By their own admission, Michigan’s cannabis caregivers work in a gray space between the legal and underground markets. Registered with the state and allowed to grow up to twelve flowering cannabis plants at a time for up to five medical cannabis patients, plus themselves (if they are a registered patient), caregivers are not required to track their plants with the state’s seed-to-sale system, Metrc, or test their product with a laboratory. As a result, many caregivers admit, a significant portion of their product ends up in the underground market and goes to non-patients.
Because they sometimes work in a legal gray area, few Michigan caregivers are willing to go on the record to discuss what they do. But, in Lansing last week, Grown In met with a group of six caregivers for a detailed conversation about how they came to the business, how they do it, and how they work in the legal gray area.
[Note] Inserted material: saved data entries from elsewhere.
(** X14: whatever the file name and whatever suffix the path library
    finds in it, [language_for_filename] answers one of the three
    languages of [LANG_RULES], so the highlighter built for it has
    rules; it answers [python] for the empty file name and for every
    suffix that [EXT_MAP] does not list. *)
Theorem language_for_filename_has_rules (suffix_lower : string → string) (fname : string) :
  language_for_filename suffix_lower fname ∈ LANG_RULES.*1 ∧
  highlighter_rules (language_for_filename suffix_lower fname) ≠ [] ∧
  (fname = "" → language_for_filename suffix_lower fname = "python") ∧
  (suffix_lower fname ∉ EXT_MAP.*1 → language_for_filename suffix_lower fname = "python").
Proof.
  assert (Hget : ∀ ext,
    default "python" (dict_get ext EXT_MAP) ∈ LANG_RULES.*1 ∧
    highlighter_rules (default "python" (dict_get ext EXT_MAP)) ≠ [] ∧
    (ext ∉ EXT_MAP.*1 → default "python" (dict_get ext EXT_MAP) = "python")).
  { intros ext. cbn [dict_get EXT_MAP].
    repeat (case_match; [cbn; split; [compute_done|split; [done|]]; intros Hin;
                         destruct Hin; subst ext; compute_done|]).
    cbn. split; [compute_done|]. by split. }
  unfold language_for_filename. cbn zeta.
  destruct (Hget (if decide (fname = "") then "" else suffix_lower fname)) as (H1 & H2 & H3).
  split; [done|]. split; [done|]. split.
  - intros ->. by rewrite decide_True.
  - intros Hext. destruct (decide (fname = "")); [done|]. by apply H3.
Qed.

Section Destination.
Context {W Args : Type}.
Implicit Types (fs : gmap string (@entry W Args)).

Lemma append_self_inv (base s : string) : base +:+ s = base → s = "".
Proof. induction base as [|a base IH]; cbn; [done|]. intros [= Heq]. by apply IH. Qed.

#[local] Instance candidate_inj base : Inj (=) (=) (candidate base).
Proof.
  intros [|i] [|j] Heq; [done| | |].
  - symmetry in Heq. by apply append_self_inv in Heq.
  - by apply append_self_inv in Heq.
  - unfold candidate in Heq.
    apply (inj (String.append base)), (inj (String.append "_")) in Heq.
    by apply (inj pretty) in Heq.
Qed.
Rick Thompson, the current executive director of Michigan NORML hosted the meeting on the porch of a home near downtown Lansing. Thompson, besides being a registered caregiver himself, was a co-founder of Big Daddy’s dispensary in Oak Park, Michigan, an unlicensed dispensary that opened in 2009. In 2011 the dispensary was raided by police and subsequently closed.
Other caregiver participants include Debra Young, from Ferndale, Joe Sullivan, from Bay City, Jamie Lowell, from Detroit, and Toni and Mark Shananaquet from upstate Kewadin, near Traverse City.
This interview has been condensed and edited for clarity and brevity. Some names and locations have been redacted at the request of the interviewed.
Grown In: Joe, tell me about you.
Joe Sullivan: It’s all I know. Cannabis has been my education my whole life. I’m a third generation grower. When I was a baby, my parents moved to California to trade in weed. My mother would go to Tijuana and bring loads back and they would say they were buying tools to sell at the swap meets. It’s just where I come from.
The heat got on, when I was about 8 years old, I’d known us to be raided a few times, so my mom brought us back to Michigan. I would have to believe that her roots still continued because my mom never worked and we always had food. We always had nice Christmas presents. We wasn’t rich by no means, but she made sure things were OK.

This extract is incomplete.